Your assignment - Find the line holding "Definition SDHCI_INT_STATUS : Z := 0x30." in the entries below. Give it again exactly, along with every line after it up to and including the line holding "Definition SDHCI_TRNS_AUTO_CMD23 : Z := 0x08.".

Data shown -
════
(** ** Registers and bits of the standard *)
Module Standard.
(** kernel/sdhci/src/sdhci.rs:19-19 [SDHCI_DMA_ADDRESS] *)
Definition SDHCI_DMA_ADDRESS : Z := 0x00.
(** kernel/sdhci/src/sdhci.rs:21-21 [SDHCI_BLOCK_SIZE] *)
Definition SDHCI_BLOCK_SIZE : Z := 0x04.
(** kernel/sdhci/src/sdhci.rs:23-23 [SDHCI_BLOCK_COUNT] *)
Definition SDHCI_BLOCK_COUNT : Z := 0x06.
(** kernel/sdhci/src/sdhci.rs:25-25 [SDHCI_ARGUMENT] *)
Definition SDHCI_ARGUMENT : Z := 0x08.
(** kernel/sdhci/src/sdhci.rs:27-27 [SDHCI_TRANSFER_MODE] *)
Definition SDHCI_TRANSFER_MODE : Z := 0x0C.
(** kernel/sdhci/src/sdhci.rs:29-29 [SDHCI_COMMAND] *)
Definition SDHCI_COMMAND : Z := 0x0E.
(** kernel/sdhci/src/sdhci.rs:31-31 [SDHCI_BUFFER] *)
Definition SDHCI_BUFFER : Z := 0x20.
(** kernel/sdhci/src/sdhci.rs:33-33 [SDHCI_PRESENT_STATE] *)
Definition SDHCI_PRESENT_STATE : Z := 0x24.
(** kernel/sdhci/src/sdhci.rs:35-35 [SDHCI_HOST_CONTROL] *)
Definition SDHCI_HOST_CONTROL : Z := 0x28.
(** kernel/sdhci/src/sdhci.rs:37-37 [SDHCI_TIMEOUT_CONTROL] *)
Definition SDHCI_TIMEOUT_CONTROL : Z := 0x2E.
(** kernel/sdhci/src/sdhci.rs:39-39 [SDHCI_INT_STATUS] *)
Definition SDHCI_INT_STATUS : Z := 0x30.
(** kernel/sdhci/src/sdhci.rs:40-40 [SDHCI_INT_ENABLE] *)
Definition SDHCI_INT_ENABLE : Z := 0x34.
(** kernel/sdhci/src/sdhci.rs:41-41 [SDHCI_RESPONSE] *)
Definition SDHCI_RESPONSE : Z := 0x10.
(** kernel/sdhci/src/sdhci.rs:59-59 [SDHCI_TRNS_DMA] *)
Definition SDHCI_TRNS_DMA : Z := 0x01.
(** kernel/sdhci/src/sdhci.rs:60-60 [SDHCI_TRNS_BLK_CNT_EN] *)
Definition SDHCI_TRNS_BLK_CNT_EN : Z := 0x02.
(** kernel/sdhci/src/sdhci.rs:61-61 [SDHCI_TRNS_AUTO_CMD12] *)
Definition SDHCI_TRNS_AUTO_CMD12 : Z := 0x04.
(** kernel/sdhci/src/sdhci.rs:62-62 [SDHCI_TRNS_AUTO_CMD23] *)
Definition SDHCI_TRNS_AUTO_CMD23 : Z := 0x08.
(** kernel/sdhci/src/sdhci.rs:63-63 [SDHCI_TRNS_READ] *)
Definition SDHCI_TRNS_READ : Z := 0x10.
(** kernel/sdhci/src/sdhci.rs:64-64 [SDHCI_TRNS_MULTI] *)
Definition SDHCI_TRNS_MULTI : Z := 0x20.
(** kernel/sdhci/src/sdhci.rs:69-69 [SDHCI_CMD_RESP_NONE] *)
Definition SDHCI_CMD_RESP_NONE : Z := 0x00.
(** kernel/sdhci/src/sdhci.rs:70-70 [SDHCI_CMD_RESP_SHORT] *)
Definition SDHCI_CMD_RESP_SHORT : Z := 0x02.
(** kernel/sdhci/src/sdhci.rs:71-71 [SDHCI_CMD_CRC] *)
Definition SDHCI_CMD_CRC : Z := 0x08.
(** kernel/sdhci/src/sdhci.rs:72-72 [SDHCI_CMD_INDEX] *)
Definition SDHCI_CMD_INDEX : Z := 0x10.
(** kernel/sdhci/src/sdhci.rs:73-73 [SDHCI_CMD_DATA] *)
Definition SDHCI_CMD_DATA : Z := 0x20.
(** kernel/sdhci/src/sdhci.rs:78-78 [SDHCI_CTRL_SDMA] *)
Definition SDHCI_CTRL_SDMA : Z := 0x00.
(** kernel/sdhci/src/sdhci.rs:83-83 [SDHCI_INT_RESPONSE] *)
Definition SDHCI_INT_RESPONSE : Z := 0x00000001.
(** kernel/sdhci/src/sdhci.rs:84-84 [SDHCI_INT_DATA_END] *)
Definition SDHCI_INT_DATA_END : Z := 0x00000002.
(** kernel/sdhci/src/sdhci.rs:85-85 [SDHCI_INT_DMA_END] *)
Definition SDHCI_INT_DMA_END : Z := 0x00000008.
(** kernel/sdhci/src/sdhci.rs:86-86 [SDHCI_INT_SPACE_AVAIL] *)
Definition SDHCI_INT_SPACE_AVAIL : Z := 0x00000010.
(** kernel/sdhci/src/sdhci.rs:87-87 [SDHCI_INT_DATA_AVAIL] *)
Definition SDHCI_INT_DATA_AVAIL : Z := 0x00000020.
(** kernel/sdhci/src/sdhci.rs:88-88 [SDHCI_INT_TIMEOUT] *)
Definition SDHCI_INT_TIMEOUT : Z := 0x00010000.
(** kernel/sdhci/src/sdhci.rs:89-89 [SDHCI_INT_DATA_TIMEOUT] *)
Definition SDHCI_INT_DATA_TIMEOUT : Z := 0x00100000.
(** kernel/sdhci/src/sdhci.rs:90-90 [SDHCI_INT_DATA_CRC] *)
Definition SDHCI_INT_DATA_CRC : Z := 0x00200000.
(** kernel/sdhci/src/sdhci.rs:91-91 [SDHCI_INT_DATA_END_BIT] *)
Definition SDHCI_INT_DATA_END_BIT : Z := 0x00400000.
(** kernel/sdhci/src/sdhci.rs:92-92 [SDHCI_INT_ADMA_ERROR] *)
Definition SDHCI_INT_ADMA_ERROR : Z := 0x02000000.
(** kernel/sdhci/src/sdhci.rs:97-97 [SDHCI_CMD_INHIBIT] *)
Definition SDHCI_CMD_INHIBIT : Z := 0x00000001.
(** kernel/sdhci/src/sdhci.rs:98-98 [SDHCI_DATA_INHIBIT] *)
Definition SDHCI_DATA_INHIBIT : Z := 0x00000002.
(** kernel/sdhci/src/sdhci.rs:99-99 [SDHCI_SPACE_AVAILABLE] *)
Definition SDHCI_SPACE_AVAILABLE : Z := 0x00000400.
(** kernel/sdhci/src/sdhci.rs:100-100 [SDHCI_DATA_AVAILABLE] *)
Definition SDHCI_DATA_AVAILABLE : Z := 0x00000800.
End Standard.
════
Result of this task -
Definition SDHCI_INT_STATUS : Z := 0x30.
(** kernel/sdhci/src/sdhci.rs:40-40 [SDHCI_INT_ENABLE] *)
Definition SDHCI_INT_ENABLE : Z := 0x34.
(** kernel/sdhci/src/sdhci.rs:41-41 [SDHCI_RESPONSE] *)
Definition SDHCI_RESPONSE : Z := 0x10.
(** kernel/sdhci/src/sdhci.rs:59-59 [SDHCI_TRNS_DMA] *)
Definition SDHCI_TRNS_DMA : Z := 0x01.
(** kernel/sdhci/src/sdhci.rs:60-60 [SDHCI_TRNS_BLK_CNT_EN] *)
Definition SDHCI_TRNS_BLK_CNT_EN : Z := 0x02.
(** kernel/sdhci/src/sdhci.rs:61-61 [SDHCI_TRNS_AUTO_CMD12] *)
Definition SDHCI_TRNS_AUTO_CMD12 : Z := 0x04.
(** kernel/sdhci/src/sdhci.rs:62-62 [SDHCI_TRNS_AUTO_CMD23] *)
Definition SDHCI_TRNS_AUTO_CMD23 : Z := 0x08.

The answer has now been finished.